We have yet to encounter a phenomenon in the Universe that does not repeat elsewhere, in great numbers.
So the universe must be proliferate with bobble head dolls? Pretty uncompelling argument.
Having said that, I do not doubt that intelligent life is rare. I wouldn't be surprised if it was incredibly rare. To claim that it is so incredibly rare that it only popped up in one place, in the entire Universe, would be bad intuition, though.
I don't think anyone was making that claim, and certainly your views don't just fit that view.
As I see it, there's no reason it can't be that so incredibly rare, and there's no reason it must be that so incredibly rare. Anyone who says otherwise is either making a highly tenuous guess or isn't basing their belief on scientific principles.
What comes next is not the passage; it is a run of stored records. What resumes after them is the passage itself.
(** * resume-ats-analyzer: the text-analysis core of [backend/utils.py]

    A shallow embedding of [extract_text], [_tokenize], [extract_keywords],
    [_filter_tokens], [compute_ats_score] and [generate_suggestions], and
    of the handler [analyze_resume] of [backend/app.py] that calls them,
    with the properties the specification states about them.

    Conventions of the embedding.
    - A Python [str] is a list of Unicode code points ([list N]).
    - A Python [set] of strings is a [gset (list N)]; a [Counter] is an
      association list in insertion order, since [most_common] resolves
      ties by that order.
    - A Python [float] is a finite non-negative binary64 number, given by
      its integer significand and exponent; every arithmetic step rounds
      to nearest, ties to even.
    - The Unicode character database is not part of the repository: its
      lowercase mapping and its decimal-digit property enter as section
      variables for the code points above ASCII, where the two functions
      are fixed by the language for ASCII. Its uppercase mapping, which
      the code never calls, serves only to say what a difference in
      letter case is. *)

From Stdlib Require Import ZArith NArith List Lia.
From stdpp Require Import base gmap sets list strings sorting lexico.

#[local] Set Warnings "-clear-no-such-hyp".

(* ===================================================================== *)
(** * Strings *)

(** An ASCII literal as a sequence of code points. *)
Definition lit (s : string) : list N :=
  Ascii.N_of_ascii <$> String.list_ascii_of_string s.

Definition is_upper (c : N) : bool := (65 <=? c)%N && (c <=? 90)%N.
Definition is_lower_az (c : N) : bool := (97 <=? c)%N && (c <=? 122)%N.

(** The character class [[a-zA-Z]]. *)
Definition is_alpha (c : N) : bool := is_lower_az c || is_upper c.

(** [s.startswith(prefix)]. *)
Fixpoint startswith (s prefix : list N) : bool :=
  match prefix, s with
  | [], _ => true
  | p :: prefix', c :: s' => (c =? p)%N && startswith s' prefix'
  | _ :: _, [] => false
  end.

(** [needle in hay] on strings: a contiguous occurrence. *)
Fixpoint contains (hay needle : list N) : bool :=
  match hay with
  | [] => startswith [] needle
  | _ :: hay' => startswith hay needle || contains hay' needle
  end.

(** [re.findall(r"[a-zA-Z]+", s)]: the scanner keeps the run it is in and
    emits it at the first character outside the class, or at the end. *)
Definition flush (run : list N) : list (list N) :=
  match run with [] => [] | _ :: _ => [run] end.

Fixpoint findall_alpha_from (run s : list N) : list (list N) :=
  match s with
  | [] => flush run
  | c :: s' =>
      if is_alpha c then findall_alpha_from (run ++ [c]) s'
      else flush run ++ findall_alpha_from [] s'
  end.

Definition findall_alpha (s : list N) : list (list N) := findall_alpha_from [] s.

(** [str.isspace] for one code point (the whitespace table of CPython). *)
Definition is_space (c : N) : bool :=
  ((9 <=? c) && (c <=? 13) || (28 <=? c) && (c <=? 32) || (c =? 133)
   || (c =? 160) || (c =? 5760) || (8192 <=? c) && (c <=? 8202)
   || (c =? 8232) || (c =? 8233) || (c =? 8239) || (c =? 8287)
   || (c =? 12288))%N.

Fixpoint lstrip (s : list N) : list N :=
  match s with
  | [] => []
  | c :: s' => if is_space c then lstrip s' else s
  end.

Definition rstrip (s : list N) : list N := rev (lstrip (rev s)).
Definition strip (s : list N) : list N := rstrip (lstrip s).

(** Line boundaries of [str.splitlines], apart from the two-character
    boundary CR LF. *)
Definition is_linebreak (c : N) : bool :=
  ((10 <=? c) && (c <=? 13) || (28 <=? c) && (c <=? 30) || (c =? 133)
   || (c =? 8232) || (c =? 8233))%N.

(** [str.splitlines()]: every boundary closes a line, also an empty one;
    what follows the last boundary is a line only when it is not empty. *)
Fixpoint splitlines_from (line s : list N) : list (list N) :=
  match s with
  | [] => flush line
  | c :: s' =>
      if (c =? 13)%N then
        match s' with
        | 10%N :: s'' => line :: splitlines_from [] s''
        | _ => line :: splitlines_from [] s'
        end
      else if is_linebreak c then line :: splitlines_from [] s'
      else splitlines_from (line ++ [c]) s'
  end.

Definition splitlines (s : list N) : list (list N) := splitlines_from [] s.

(** [sorted] over a set of strings: [list.sort] orders by [<], which on
    [str] is the lexicographic order of the code points. *)
Definition str_le (a b : list N) : Prop := ¬ lexico b a.

Definition sorted (keywords : gset (list N)) : list (list N) :=
  merge_sort str_le (elements keywords).

(* ===================================================================== *)
(** * collections.Counter *)

(** [mapping[elem] = mapping.get(elem, 0) + 1] on an insertion-ordered
    dict: a key keeps the place of its first insertion. *)
Fixpoint count_elem (elem : list N) (mapping : list (list N * nat))
  : list (list N * nat) :=
  match mapping with
  | [] => [(elem, 1)]
  | (k, v) :: mapping' =>
      if decide (k = elem) then (k, S v) :: mapping'
      else (k, v) :: count_elem elem mapping'
  end.

Definition Counter (iterable : list (list N)) : list (list N * nat) :=
  foldl (λ mapping elem, count_elem elem mapping) [] iterable.

(** Sorting the items by count, largest first; items of equal count keep
    the order they have in the dict. *)
Fixpoint insert_by_count (x : list N * nat) (l : list (list N * nat))
  : list (list N * nat) :=
  match l with
  | [] => [x]
  | y :: l' => if decide (x.2 < y.2) then y :: insert_by_count x l' else x :: l
  end.

Fixpoint sort_by_count (items : list (list N * nat)) : list (list N * nat) :=
  match items with
  | [] => []
  | x :: items' => insert_by_count x (sort_by_count items')
  end.

(** [Counter.most_common(n)] for an integer [n]: the [n] items of largest
    count, "elements with equal counts are ordered in the order first
    encountered"; none for [n <= 0]. *)
Definition most_common (freq : list (list N * nat)) (n : Z) : list (list N * nat) :=
  take (Z.to_nat n) (sort_by_count freq).

(* ===================================================================== *)
(** * Module constants *)

Definition STOPWORDS : gset (list N) :=
  list_to_set (lit <$>
    [ "the"; "and"; "to"; "of"; "in"; "a"; "for"; "on"; "with"; "as"; "is";
      "are"; "was"; "were"; "be"; "been"; "it"; "that"; "this"; "by"; "at";
      "an"; "from"; "or"; "we"; "you"; "your"; "our"; "their"; "they"; "i";
      "have"; "has"; "had"; "will"; "would"; "can"; "could"; "should"; "may";
      "if"; "but"; "about"; "into"; "up"; "out"; "than"; "more"; "so"; "such" ]).

Definition SKILL_KEYWORDS : list (list N) :=
  lit <$>
    [ "python"; "java"; "javascript"; "typescript"; "c++"; "c#"; "sql";
      "html"; "css"; "react"; "angular"; "node"; "django"; "flask";
      "aws"; "azure"; "gcp"; "docker"; "kubernetes"; "git"; "linux";
      "pandas"; "numpy"; "tensorflow"; "pytorch"; "machine learning";
      "data analysis"; "communication"; "leadership"; "project management";
      "problem solving"; "teamwork"; "time management"; "analysis" ].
Your view, that intelligent life exists in multiple iterations within the galaxy is pinning the probability to within a few orders of magnitude with absolutely no methodology. Those my friend, are ass numbers.
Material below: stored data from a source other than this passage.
(** ** The loop: firing gate and exits *)

Section Loop.

Variable B : Backend.
Variable host : Host (budget_t B).

(** C7.  Timeout callbacks run only in a turn whose wait returned zero
    events: in a turn whose wait returned one or more events (or
    failed), no timeout callback is invoked, whatever the trigger
    instants are. *)
Theorem timeouts_fire_only_on_idle_turns tn (st : State B) r :
  loop_turn B host tn st = Some r -> ready (wait tn) <> 0 ->
  timeout_calls (log (turn_state r)) = timeout_calls (log st).
Proof.
  unfold loop_turn. intros Ht Hready.
  destruct (earliest B st) as [found|]; simpl in Ht; [|done].
  destruct (wait tn) as [errno|events].
  - destruct (errno =? EINTR); by inversion Ht; subst.
  - match type of Ht with (?m ≫= _) = _ => destruct m as [st2|] eqn:H2 end;
      simpl in Ht; [|done].
    destruct (dispatch B host events st2) as [st3|] eqn:H3; simpl in Ht; [|done].
    destruct (reap B st3) as [st4|] eqn:H4; simpl in Ht; [|done].
    inversion Ht; subst; clear Ht. simpl.
    apply reap_log in H4 as (ps & ->). rewrite timeout_calls_free.
    destruct events as [|e events]; [done|]. inversion H2; subst; clear H2.
    eapply (dispatch_keeps B host
              (fun s => timeout_calls (log s) = timeout_calls (log st)));
      [| | |exact H3]; [| |reflexivity].
    + intros c s s' Hs Hc. apply exec_call_log in Hc as (r & ->). done.
    + intros s p w ev Hs _ _. done.
Qed.

Lemma loop_turn_return tn (st : State B) rc st' :
  loop_turn B host tn st = Some (Return rc st') -> rc = -1.
Proof.
  unfold loop_turn. intros Ht.
  destruct (earliest B st) as [found|]; simpl in Ht; [|done].
  destruct (wait tn) as [errno|events].
  - destruct (errno =? EINTR); by inversion Ht.
  - repeat (match type of Ht with (?m ≫= _) = _ => destruct m end;
            simpl in Ht; [|done]).
    done.
Qed.

(** A wait that fails with another error than [EINTR] ends the loop by
    [return -1], before the [close] after the loop. *)
Lemma wait_error_returns tn script (st : State B) errno found :
  wait tn = WaitFail errno -> errno <> EINTR -> 0 <= em_fd st ->
  earliest B (set_stop B false st) = Some found ->
  event_manager_loop B host (tn :: script) st =
  Some (Returned (-1)
          (emit B (LWait (b_budget B found (now_before tn)))
             (set_stop B false st))).
Proof.
  intros Hw He Hfd Hf. unfold event_manager_loop.
  replace (em_fd (set_stop B false st) <? 0) with false
    by (symmetry; apply Z.ltb_ge; done).
  simpl. unfold loop_turn. rewrite Hf, Hw. simpl.
  by apply Z.eqb_neq in He as ->.
Qed.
Obviously the chance of us arising was non-zero. My point is that it would be highly improbable for this probability to be so low as to only happen once, ever, in the entire Universe.
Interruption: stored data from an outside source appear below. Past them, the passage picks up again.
(** The loop of [initialize], from any service: the adapters whose probe
    answered [True] are registered, every other entry of the registry is
    what it was. *)
Lemma initialize_loop_every_run configs :
  forall n svc w,
    let alive := map fst (filter snd (probe_outcomes env configs w)) in
    exists svc' w',
      initialize_loop env configs n (svc, w)
      = (Return (n + List.length alive), (svc', w'))
      /\ default_provider svc' = default_provider svc
      /\ initialized svc' = initialized svc
      /\ (forall name,
            ~ In name (map value alive) ->
            dict_get (providers svc') name = dict_get (providers svc) name)
      /\ (forall name,
            In name (map value alive) ->
            exists p,
              dict_get (providers svc') name = Some p
              /\ registered_fresh name p).
Proof.
  induction configs as [|[k cfg] rest IH]; intros n svc w.
  - exists svc, w. cbn. rewrite Nat.add_0_r. repeat split; auto.
    intros name [].
  - cbn [initialize_loop probe_outcomes]. unfold bind, initialize_one.
    destruct (is_configured k cfg).
    + destruct cfg as [c|].
      * destruct (provider_initialize env (provider_class k c, w))
          as [r [p' w1]] eqn:Hp.
        destruct r as [[|]|e].
        -- (* the probe answered True *)
           pose proof (probe_true_fresh k c w p' w1 Hp) as Hfresh.
           destruct (IH (n + 1)
                       (set_providers svc (dict_set (providers svc) (value k) p'))
                       w1)
             as (svc' & w' & Hrun & Hd & Hi & Hout & Hin).
           exists svc', w'. cbn -[In]. rewrite Hrun.
           split; [do 2 f_equal; lia|]. split; [exact Hd|]. split; [exact Hi|].
           cbn [providers set_providers] in Hout.
           split.
           ++ intros name Hname.
              rewrite Hout by (intros H; apply Hname; now right).
              apply dict_get_set_other. intros E. apply Hname. now left.
           ++ intros name [E|Hname].
              ** subst name.
                 destruct (in_dec string_dec (value k)
                             (map value (map fst (filter snd
                                (probe_outcomes env rest w1))))) as [Hagain|Hnot].
                 --- now apply Hin.
                 --- exists p'. rewrite (Hout _ Hnot).
                     split; [apply dict_get_set_same | exact Hfresh].
              ** now apply Hin.
        -- destruct (IH n svc w1) as (svc' & w' & Hrun & Hrest).
           exists svc', w'. cbn -[In]. rewrite Hrun. exact (conj eq_refl Hrest).
        -- destruct (IH n svc w1) as (svc' & w' & Hrun & Hrest).
           exists svc', w'. cbn -[In]. rewrite Hrun. exact (conj eq_refl Hrest).
      * destruct (IH n svc w) as (svc' & w' & Hrun & Hrest).
        exists svc', w'. cbn -[In]. rewrite Hrun. exact (conj eq_refl Hrest).
    + destruct (IH n svc w) as (svc' & w' & Hrun & Hrest).
      exists svc', w'. rewrite Hrun. exact (conj eq_refl Hrest).
Qed.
Why? Well, let's call this probability P(X). We have no idea what it is. What you are saying is that P(X) is so close to zero it might as well be zero.
No I'm not. I'm saying that:
1. your estimated ranges are totally out of your ass
2. and that you can't discount such low probabilities
I never said that there was no intelligent life elsewhere in the universe or that the probability must be vanishingly small.
I'm saying that it might lie somewhere else, maybe somewhere between your 0.000000000....00000000000000000....0000000001 and 0.000000001
Mathematically alone, your value is a single point, while mine is a huge range (compared to that point). We have no idea what P(X) is, but my guess covers a much much larger area and thus has a larger probability of being right.
Here's the deal, there's about 5*10^22 stars in the universe, so for the universe to be empty besides us we'd need a probability of (native) intelligent life at ~0.0000000000000000000001 (10^-23) per star, please state specifically why it can't reasonably be below this number? "OMG, look at all the zeros" is not an acceptable response. Random plugging in ass numbers is also not an acceptable response. If you can't come up with a good reason, then I will continue to feel justified in calling your numbers ass numbers.
And it gets even assier numbers if we go to your original post which baselessly pegs the number between 0.00075 and .0000000125
You don't need one, if you're talking about the probability of something having a specific probability.
You sure as heck do! You estimate a range? Back it up with math. Your cruddy intuition is a pile of horsecrap. Say it's above a certain value? Back it up!